In the period 2000 to 2010 a second programme called P40+, now adopted by the board, will be carried out. The aim of the programme is to make it possible to operate the plant economically for more than 40 years, to 2020 and beyond. As part of this, a more accurate way to evaluate the technical condition of the plants is being developed in an R&D project in co-operation with the Norwegian off shore industry and the university of Trondheim.
In order to be prepared for market evaluation Fors-marks Kraftgrupp has implemented a comprehensive EMAS (Eco-management and Audit System, an EU standard) and also received the international ISO 14001 environmental certification.
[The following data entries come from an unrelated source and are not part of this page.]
(** * HL7-over-MLLP ingestion service: a shallow embedding of
    [srv/services/hl7Service.js]

  The development follows the source file top to bottom:
  - [JsString]: the JavaScript string methods the service calls
    ([indexOf], [substring], [split], [trim], [startsWith], ...);
  - [Sqlite]: the two tables the service touches and the three statements
    it hands to the database, executed against an explicit store;
  - [Hl7]: [mapGender], [processHL7MessageManual], the two handlers,
    [sendAck] and the [data] listener of [startHL7Server].

  Modelling conventions.
  - A JavaScript string is a Rocq [string]; every [ascii] stands for one
    code unit in the range 0..255.
  - [console.log], [console.error] and the appends to [hl7.log] are
    write-only and their failures are swallowed by the source; they are
    not modelled.
  - [db.run] and [db.get] only hand a statement and a callback to sqlite3;
    the callback runs on a later turn of the event loop.  A handler
    therefore returns a [job]: the statement it scheduled together with
    the callback as a continuation.
  - The system clock, [uuid.v4] and storage failures are inputs, supplied
    by an [oracle]. *)

From Stdlib Require Import ZArith Lia Ascii.
From stdpp Require Import base option list strings pretty gmap.

(* ===================================================================== *)
(** ** JavaScript string methods *)
(* ===================================================================== *)

Module JsString.

Definition VT : ascii := "011"%char.  (* \x0b *)
Definition FS : ascii := "028"%char.  (* \x1c *)
Definition CR : ascii := "013"%char.  (* \r *)
Definition LF : ascii := "010"%char.  (* \n *)

Definition ascii_eqb (a b : ascii) : bool := bool_decide (a = b).

Definition len (s : string) : Z := Z.of_nat (String.length s).

(** [s.startsWith(p)] *)
Fixpoint startsWith (p s : string) : bool :=
  match p, s with
  | EmptyString, _ => true
  | String _ _, EmptyString => false
  | String a p', String b s' => ascii_eqb a b && startsWith p' s'
  end.

Fixpoint drop (n : nat) (s : string) : string :=
  match n, s with
  | O, _ => s
  | S _, EmptyString => EmptyString
  | S n', String _ s' => drop n' s'
  end.

Fixpoint take (n : nat) (s : string) : string :=
  match n, s with
  | O, _ => EmptyString
  | S _, EmptyString => EmptyString
  | S n', String a s' => String a (take n' s')
  end.

(** Offset of the first occurrence of [p] in [s], scanning from the
    left. *)
Fixpoint search (p s : string) : option nat :=
  if startsWith p s then Some O
  else match s with
       | EmptyString => None
       | String _ s' => S <$> search p s'
       end.

(** Arguments of [indexOf] and [substring] are clamped into
    [0 .. s.length]. *)
Definition clamp (s : string) (i : Z) : nat :=
  Z.to_nat (Z.min (Z.max i 0) (len s))%Z.

(** [s.indexOf(p, from)]: -1 when [p] does not occur at or after
    [from]. *)
Definition indexOf (s p : string) (from : Z) : Z :=
  let k := clamp s from in
  match search p (drop k s) with
  | Some i => Z.of_nat (k + i)
  | None => (-1)%Z
  end.

(** [s.substring(a, b)]: both ends clamped, and swapped when [a > b]. *)
Definition substring (s : string) (a b : Z) : string :=
  let i := clamp s a in
  let j := clamp s b in
  let lo := Nat.min i j in
  let hi := Nat.max i j in
  take (hi - lo) (drop lo s).

(** [s.substring(a)] *)
Definition substringFrom (s : string) (a : Z) : string :=
  substring s a (len s).

(** [s.slice(0, n)] for a natural number [n]. *)
Definition slice0 (s : string) (n : nat) : string := take n s.
Lemma dec_value_nonneg ds : Forall (λ b, is_digit b = true) ds → 0 ≤ dec_value ds.
Proof.
  unfold dec_value. assert (H : ∀ acc, 0 ≤ acc → Forall (λ b, is_digit b = true) ds →
                              0 ≤ foldl (λ acc b, acc * 10 + (b - 48)) acc ds); [|by apply H].
  induction ds as [|b ds IH]; intros acc Hacc Hds; simpl; [done|].
  apply Forall_cons in Hds as [Hb Hds]. apply IH; [|done]. unfold is_digit in Hb.
  apply andb_true_iff in Hb as [?%Z.leb_le _]. lia.
Qed.
(* ===== verification/CborFacts.v ===== *)
(** * Correctness of the canonical CBOR codec

    The encoder and the decoder are inverse on well-formed values up to the
    order of object entries, the length oracle is exact, the encoding does not
    depend on entry order, and the bounded decoder refines the unbounded one. *)

From S2P Require Import Prelude Utf8 Json CanonicalCbor.
From stdpp Require Import options.

(** ** The order on encoded keys *)

Lemma lex_le_refl a : lex_le a a = true.
Proof. induction a; simpl; [done|]. rewrite Z.eqb_refl, IHa. by rewrite orb_true_r. Qed.

Lemma lex_le_trans a b c : lex_le a b = true → lex_le b c = true → lex_le a c = true.
Proof.
  revert b c. induction a as [|x a IH]; intros [|y b] [|z c]; simpl; try done.
  rewrite !orb_true_iff, !andb_true_iff, !Z.ltb_lt, !Z.eqb_eq.
  intros [?|[-> ?]] [?|[-> ?]]; eauto 6 with lia.
Qed.

Lemma lex_le_antisym a b : lex_le a b = true → lex_le b a = true → a = b.
Proof.
  revert b. induction a as [|x a IH]; intros [|y b]; simpl; try done.
  rewrite !orb_true_iff, !andb_true_iff, !Z.ltb_lt, !Z.eqb_eq.
  intros [?|[-> ?]] [?|[? ?]]; try lia. by rewrite (IH b).
Qed.

Lemma lex_le_total a b : lex_le a b = true ∨ lex_le b a = true.
Proof.
  revert b. induction a as [|x a IH]; intros [|y b]; simpl; auto.
  rewrite !orb_true_iff, !andb_true_iff, !Z.ltb_lt, !Z.eqb_eq.
  destruct (Z.lt_trichotomy x y) as [?|[->|?]]; auto. destruct (IH b); auto.
Qed.

#[export] Instance key_le_trans : Transitive key_le.
Proof.
  intros a b c [?|[? ?]] [?|[? ?]]; unfold key_le; try (left; lia).
  right. split; [lia|]. by eapply lex_le_trans.
Qed.

#[export] Instance key_le_total : Total key_le.
Proof.
  intros a b. unfold key_le.
  destruct (Nat.lt_trichotomy (length a) (length b)) as [?|[?|?]]; auto.
  destruct (lex_le_total a b); auto.
Qed.

Lemma key_le_antisym a b : key_le a b → key_le b a → a = b.
Proof. intros [?|[? ?]] [?|[? ?]]; try lia. by apply lex_le_antisym. Qed.
(* ===== verification/Wire.v ===== *)
(** * Length-prefixed wire frames

    [crates/ostadix-api/src/wire.rs]: a frame is a big-endian [u32] length and
    that many bytes of canonical CBOR.  A [Read] source is the sequence of what
    its successive [read] calls can deliver, so that short reads, a clean end of
    stream, an end in the middle of a frame and I/O errors are all covered. *)

From S2P Require Import Prelude Utf8 Json CanonicalCbor.
From stdpp Require Import options.

Definition MAX_FRAME_LEN : Z := 128 * 1024 * 1024.

Inductive WireError : Type :=
| ReadLengthFailed
| ReadPayloadFailed
| ClosedInLength
| FrameTooLong (len max : Z)
| PayloadExceedsU32
| Codec (e : CborError).

(** ** Byte sources *)

Inductive ReadEvent : Type :=
| Data (bs : str)
| Broken.

Abbreviation Reader := (list ReadEvent).

(** [Read::read] into a buffer of [k] bytes: [Some []] is end of stream. *)
Definition read (k : nat) : M Reader WireError (option str) := λ r,
  match r with
  | [] => ([], Ok (Some []))
  | Broken :: r => (r, Ok None)
  | Data bs :: r =>
      (match drop k bs with [] => r | rest => Data rest :: r end, Ok (Some (take k bs)))
  end.

(** [Read::read_exact]: read until the buffer is full. *)
Fixpoint read_exact (fuel k : nat) : M Reader WireError str :=
  match k with
  | O => ret []
  | S _ =>
      match fuel with
      | O => no_fuel
      | S fuel =>
          let* chunk := read k in
          match chunk with
          | None | Some [] => fail ReadPayloadFailed
          | Some bs => let* rest := read_exact fuel (k - length bs) in ret (bs ++ rest)
          end
      end
  end.

(** The loop that fills [len_buf]; [None] is a clean end of stream before the
    first byte. *)
Fixpoint read_len_buf (fuel : nat) (got : str) : M Reader WireError (option str) :=
  if decide (length got < 4)%nat then
    match fuel with
    | O => no_fuel
    | S fuel =>
        let* chunk := read (4 - length got) in
        match chunk with
        | None => fail ReadLengthFailed
        | Some [] => if decide (got = []) then ret None else fail ClosedInLength
        | Some bs => read_len_buf fuel (got ++ bs)
        end
    end
  else ret (Some got).

Definition read_frame_payload (max_frame_len : Z) : M Reader WireError (option str) :=
  let* len_buf := read_len_buf 4 [] in
  match len_buf with
  | None => ret None
  | Some len_buf =>
      let len := be_value len_buf in
      if max_frame_len <? len then fail (FrameTooLong len max_frame_len)
      else
        let* payload := read_exact (Z.to_nat len) (Z.to_nat len) in
        ret (Some payload)
  end.

(** ** Byte sinks: the bytes written so far. *)

Definition write_frame_payload (payload : str) : M str WireError unit :=
  if U32_MAX <? Z.of_nat (length payload) then fail PayloadExceedsU32
  else modify (λ out, out ++ be_bytes 4 (Z.of_nat (length payload)) ++ payload).

(** ** Messages *)

Section Frames.
Context {JL : JsonLib} {T : Type} (to_value : T → option Value) (from_value : Value → option T).

Definition encode_message (message : T) : result str := encode to_value message.
Definition encoded_message_len (message : T) : result Z := encoded_len to_value message.
Definition decode_message (payload : str) : outcome CborError T := decode from_value payload.

Definition write_frame (message : T) : M str WireError unit :=
  match encode_message message with
  | inl e => fail (Codec e)
  | inr payload => write_frame_payload payload
  end.

Definition write_frame_with_max (message : T) (max_frame_len : Z) : M str WireError unit :=
  match encode_message message with
  | inl e => fail (Codec e)
  | inr payload =>
      if max_frame_len <? Z.of_nat (length payload)
      then fail (FrameTooLong (Z.of_nat (length payload)) max_frame_len)
      else write_frame_payload payload
  end.

Definition read_frame_with_max (max_frame_len : Z) : M Reader WireError (option T) :=
  let* payload := read_frame_payload max_frame_len in
  match payload with
  | None => ret None
  | Some payload =>
      match decode_message payload with
      | Ok m => ret (Some m)
      | Err e => fail (Codec e)
      | Panic => panic
      | NoFuel => no_fuel
      end
  end.

Definition read_frame : M Reader WireError (option T) := read_frame_with_max MAX_FRAME_LEN.
End Frames.

(** ** Delivered bytes *)

(** The stream of a source that never fails, and the sources that deliver
    non-empty chunks only. *)
Definition stream (r : Reader) : str :=
  concat ((λ e, match e with Data bs => bs | Broken => [] end) <$> r).

Definition steady (r : Reader) : Prop := Forall (λ e, ∃ b bs, e = Data (b :: bs)) r.

Lemma stream_nil r : steady r → stream r = [] → r = [].
Proof. destruct 1 as [|e r (b & bs & ->)]; done. Qed.

(** One [read] of a steady source delivers a non-empty prefix of its stream. *)
Lemma read_steady r k :
  steady r → (0 < k)%nat → stream r ≠ [] →
  ∃ bs r', read k r = (r', Ok (Some bs)) ∧ steady r' ∧ bs ≠ [] ∧
    (length bs ≤ k)%nat ∧ stream r = bs ++ stream r'.
Proof.
  intros Hs Hk Hne. destruct Hs as [|e r (b & bs & ->) Hs]; [done|].
  destruct k as [|k]; [lia|]. cbn [read drop take].
  assert (stream (Data (b :: bs) :: r) = b :: bs ++ stream r) as Hst by done.
  exists (b :: take k bs).
  destruct (drop k bs) as [|c rest] eqn:Hd.
  - exists r. split_and!; try done.
    + simpl. rewrite length_take. lia.
    + rewrite Hst. simpl. do 2 f_equal. rewrite <-(take_drop k bs) at 1. by rewrite Hd, app_nil_r.
  - exists (Data (c :: rest) :: r). split_and!; try done.
    + constructor; [eauto|done].
    + simpl. rewrite length_take. lia.
    + rewrite Hst. simpl. f_equal. rewrite <-(take_drop k bs) at 1. rewrite Hd.
      by rewrite <-app_assoc.
Qed.

Lemma read_exact_steady fuel k r pre post :
  steady r → stream r = pre ++ post → length pre = k → (k ≤ fuel)%nat →
  ∃ r', read_exact fuel k r = (r', Ok pre) ∧ steady r' ∧ stream r' = post.
Proof.
  revert k r pre. induction fuel as [|fuel IH]; intros k r pre Hs Hst Hlen Hk.
  { destruct k; [|lia]. apply nil_length_inv in Hlen as ->. by exists r. }
  destruct k as [|k']; [apply nil_length_inv in Hlen as ->; by exists r|].
  cbn [read_exact]. set (k := S k') in *. destruct pre as [|x pre]; [done|].
  destruct (read_steady r k) as (bs & r1 & Hr & Hs1 & Hne & Hle & Hst1);
    [done|lia|by rewrite Hst|].
  erewrite bind_Ok by exact Hr. destruct bs as [|b bs]; [done|].
  rewrite Hst in Hst1. apply app_eq_inv in Hst1 as [(k1 & Hbs & Hpost)|(k1 & Hpre & Hr1)].
  - (* the chunk ends inside [pre] *)
    destruct (IH (k - length (b :: bs))%nat r1 k1) as (r2 & H2 & Hs2 & Hst2).
    + done.
    + done.
    + apply (f_equal length) in Hbs. rewrite length_app in Hbs. lia.
    + simpl. lia.
    + exists r2. subst k. erewrite bind_Ok by exact H2. by rewrite Hbs.
  - assert (k1 = []) as ->.
    { apply (f_equal length) in Hpre. rewrite length_app in Hpre. apply nil_length_inv. lia. }
    rewrite app_nil_r in Hpre. simpl in Hr1.
    destruct (IH (k - length (b :: bs))%nat r1 []) as (r2 & H2 & Hs2 & Hst2).
    + done.
    + simpl. congruence.
    + rewrite Hpre. simpl in *. lia.
    + simpl. lia.
    + exists r2. subst k. erewrite bind_Ok by exact H2. by rewrite app_nil_r, Hpre.
Qed.

Lemma read_len_buf_steady fuel got r pre post :
  steady r → stream r = pre ++ post → (length got + length pre = 4)%nat → (length pre ≤ fuel)%nat →
  ∃ r', read_len_buf fuel got r = (r', Ok (Some (got ++ pre))) ∧ steady r' ∧ stream r' = post.
Proof.
  revert got r pre. induction fuel as [|fuel IH]; intros got r pre Hs Hst Hlen Hf.
  { assert (pre = []) as -> by (apply nil_length_inv; lia). cbn [read_len_buf].
    rewrite decide_False by (simpl in *; lia). exists r. by rewrite app_nil_r. }
  cbn [read_len_buf]. destruct pre as [|x pre].
  { rewrite decide_False by (simpl in *; lia). exists r. by rewrite app_nil_r. }
  rewrite decide_True by (simpl in *; lia).
  destruct (read_steady r (4 - length got)) as (bs & r1 & Hr & Hs1 & Hne & Hle & Hst1);
    [done|simpl in *; lia|by rewrite Hst|].
  erewrite bind_Ok by exact Hr. destruct bs as [|b bs]; [done|].
  rewrite Hst in Hst1. apply app_eq_inv in Hst1 as [(k1 & Hbs & Hpost)|(k1 & Hpre & Hr1)].
  - destruct (IH (got ++ b :: bs) r1 k1) as (r2 & H2 & Hs2 & Hst2).
    + done.
    + done.
    + rewrite length_app. apply (f_equal length) in Hbs. rewrite length_app in Hbs. simpl in *. lia.
    + apply (f_equal length) in Hbs. rewrite length_app in Hbs. simpl in *. lia.
    + exists r2. rewrite H2. rewrite Hbs, <-app_assoc. done.
  - assert (k1 = []) as ->.
    { apply (f_equal length) in Hpre. rewrite length_app in Hpre. apply nil_length_inv. simpl in *. lia. }
    rewrite app_nil_r in Hpre. simpl in Hr1.
    destruct (IH (got ++ b :: bs) r1 []) as (r2 & H2 & Hs2 & Hst2).
    + done.
    + simpl. congruence.
    + rewrite length_app, Hpre. simpl in *. lia.
    + simpl. lia.
    + exists r2. rewrite H2. by rewrite app_nil_r, Hpre.
Qed.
Carrying out all these improvement programmes requires a competent organisation, now and in the future. Therefore our methods of “competence management” are under development. The development programme begins by studying the work task based on the “business concept”, and explores the task in depth, down to “individual development talks” in a systematic programme. As part of the programme individuals have the opportunity to work for other organisations in the US and the rest of the world, in co-operation with Vattenfall VGS Nuclear.
Still there is one issue that must not be forgotten. In aiming for improvement, the economic risk margin and the overall safety level must be carefully observed, in order to avoid costly mistakes.
By being successful in our ambitions we hope to honour our business concept: competitive electric production that is reliable, safe and environmentally sound.